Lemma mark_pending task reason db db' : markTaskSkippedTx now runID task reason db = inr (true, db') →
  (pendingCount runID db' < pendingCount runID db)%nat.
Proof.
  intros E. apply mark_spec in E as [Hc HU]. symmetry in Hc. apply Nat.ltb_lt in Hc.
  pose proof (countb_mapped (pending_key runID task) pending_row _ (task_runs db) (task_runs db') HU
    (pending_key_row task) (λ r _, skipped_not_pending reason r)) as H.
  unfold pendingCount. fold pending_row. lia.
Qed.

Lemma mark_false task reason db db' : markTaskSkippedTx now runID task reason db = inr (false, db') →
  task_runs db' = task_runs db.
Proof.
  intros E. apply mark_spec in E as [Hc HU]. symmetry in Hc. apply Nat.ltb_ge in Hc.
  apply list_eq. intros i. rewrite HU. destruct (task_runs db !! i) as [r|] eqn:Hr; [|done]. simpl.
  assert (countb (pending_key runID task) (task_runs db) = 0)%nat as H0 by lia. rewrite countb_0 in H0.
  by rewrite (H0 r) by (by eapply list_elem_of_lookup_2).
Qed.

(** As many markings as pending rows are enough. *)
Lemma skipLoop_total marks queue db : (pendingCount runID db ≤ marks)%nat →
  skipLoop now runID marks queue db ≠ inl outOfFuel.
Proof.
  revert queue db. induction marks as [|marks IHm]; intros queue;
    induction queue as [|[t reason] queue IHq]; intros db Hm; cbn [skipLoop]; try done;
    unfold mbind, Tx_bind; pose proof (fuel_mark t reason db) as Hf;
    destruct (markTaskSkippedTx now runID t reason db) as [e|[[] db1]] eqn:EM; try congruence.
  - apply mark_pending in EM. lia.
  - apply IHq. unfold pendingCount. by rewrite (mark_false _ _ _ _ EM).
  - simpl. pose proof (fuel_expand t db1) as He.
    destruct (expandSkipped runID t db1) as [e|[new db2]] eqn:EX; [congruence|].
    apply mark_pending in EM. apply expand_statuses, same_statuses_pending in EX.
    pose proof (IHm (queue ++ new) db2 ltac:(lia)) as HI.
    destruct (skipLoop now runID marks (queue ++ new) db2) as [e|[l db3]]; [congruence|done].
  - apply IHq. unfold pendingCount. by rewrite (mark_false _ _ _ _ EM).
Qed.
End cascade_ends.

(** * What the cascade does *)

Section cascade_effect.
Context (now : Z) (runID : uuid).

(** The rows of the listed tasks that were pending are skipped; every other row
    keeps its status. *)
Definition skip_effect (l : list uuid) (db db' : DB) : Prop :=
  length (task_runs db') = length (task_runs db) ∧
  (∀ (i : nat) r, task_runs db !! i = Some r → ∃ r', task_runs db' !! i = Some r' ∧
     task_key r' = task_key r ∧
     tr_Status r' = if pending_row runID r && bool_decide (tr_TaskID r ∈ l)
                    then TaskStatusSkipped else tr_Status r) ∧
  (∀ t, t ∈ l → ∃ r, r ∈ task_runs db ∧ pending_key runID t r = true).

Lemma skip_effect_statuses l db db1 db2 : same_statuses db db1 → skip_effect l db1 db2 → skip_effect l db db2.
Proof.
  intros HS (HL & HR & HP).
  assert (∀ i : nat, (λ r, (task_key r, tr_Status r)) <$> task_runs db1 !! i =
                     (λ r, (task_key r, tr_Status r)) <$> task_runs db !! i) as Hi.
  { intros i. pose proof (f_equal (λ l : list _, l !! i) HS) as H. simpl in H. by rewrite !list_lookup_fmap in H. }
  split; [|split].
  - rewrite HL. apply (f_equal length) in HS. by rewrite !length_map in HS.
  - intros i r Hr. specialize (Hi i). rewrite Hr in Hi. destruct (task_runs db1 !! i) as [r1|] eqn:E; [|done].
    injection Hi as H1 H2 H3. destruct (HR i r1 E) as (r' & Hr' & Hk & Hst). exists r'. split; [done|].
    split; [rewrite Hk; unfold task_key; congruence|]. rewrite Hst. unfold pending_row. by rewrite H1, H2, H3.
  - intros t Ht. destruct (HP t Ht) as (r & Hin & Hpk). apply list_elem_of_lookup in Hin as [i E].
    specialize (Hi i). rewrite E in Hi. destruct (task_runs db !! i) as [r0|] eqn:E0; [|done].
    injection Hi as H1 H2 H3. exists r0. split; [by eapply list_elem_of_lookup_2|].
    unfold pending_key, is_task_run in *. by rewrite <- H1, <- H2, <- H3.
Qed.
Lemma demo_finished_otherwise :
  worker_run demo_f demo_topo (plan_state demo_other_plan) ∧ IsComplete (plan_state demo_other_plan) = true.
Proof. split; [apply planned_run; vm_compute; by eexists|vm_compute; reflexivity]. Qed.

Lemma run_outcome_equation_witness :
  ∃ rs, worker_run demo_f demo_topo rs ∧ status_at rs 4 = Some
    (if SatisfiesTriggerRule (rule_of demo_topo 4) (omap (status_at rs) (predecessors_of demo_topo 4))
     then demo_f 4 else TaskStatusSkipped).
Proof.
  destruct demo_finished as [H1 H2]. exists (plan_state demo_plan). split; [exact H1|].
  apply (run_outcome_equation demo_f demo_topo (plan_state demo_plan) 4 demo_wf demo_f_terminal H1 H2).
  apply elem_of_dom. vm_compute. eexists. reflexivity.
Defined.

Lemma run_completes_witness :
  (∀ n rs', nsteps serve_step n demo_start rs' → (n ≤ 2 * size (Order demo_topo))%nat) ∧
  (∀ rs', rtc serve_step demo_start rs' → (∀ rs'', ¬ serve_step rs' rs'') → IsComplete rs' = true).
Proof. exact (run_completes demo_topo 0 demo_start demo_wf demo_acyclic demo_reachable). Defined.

> [EXERCISE DESCRIPTION]: Transcribe, exactly and without additions, the lines of the records above, beginning with the line that contains "End cascade_ends." and ending with the line that contains "Lemma skip_effect_statuses l", both included.

> [ANSWER SECTION]:
End cascade_ends.

(** * What the cascade does *)

Section cascade_effect.
Context (now : Z) (runID : uuid).

(** The rows of the listed tasks that were pending are skipped; every other row
    keeps its status. *)
Definition skip_effect (l : list uuid) (db db' : DB) : Prop :=
  length (task_runs db') = length (task_runs db) ∧
  (∀ (i : nat) r, task_runs db !! i = Some r → ∃ r', task_runs db' !! i = Some r' ∧
     task_key r' = task_key r ∧
     tr_Status r' = if pending_row runID r && bool_decide (tr_TaskID r ∈ l)
                    then TaskStatusSkipped else tr_Status r) ∧
  (∀ t, t ∈ l → ∃ r, r ∈ task_runs db ∧ pending_key runID t r = true).

Lemma skip_effect_statuses l db db1 db2 : same_statuses db db1 → skip_effect l db1 db2 → skip_effect l db db2.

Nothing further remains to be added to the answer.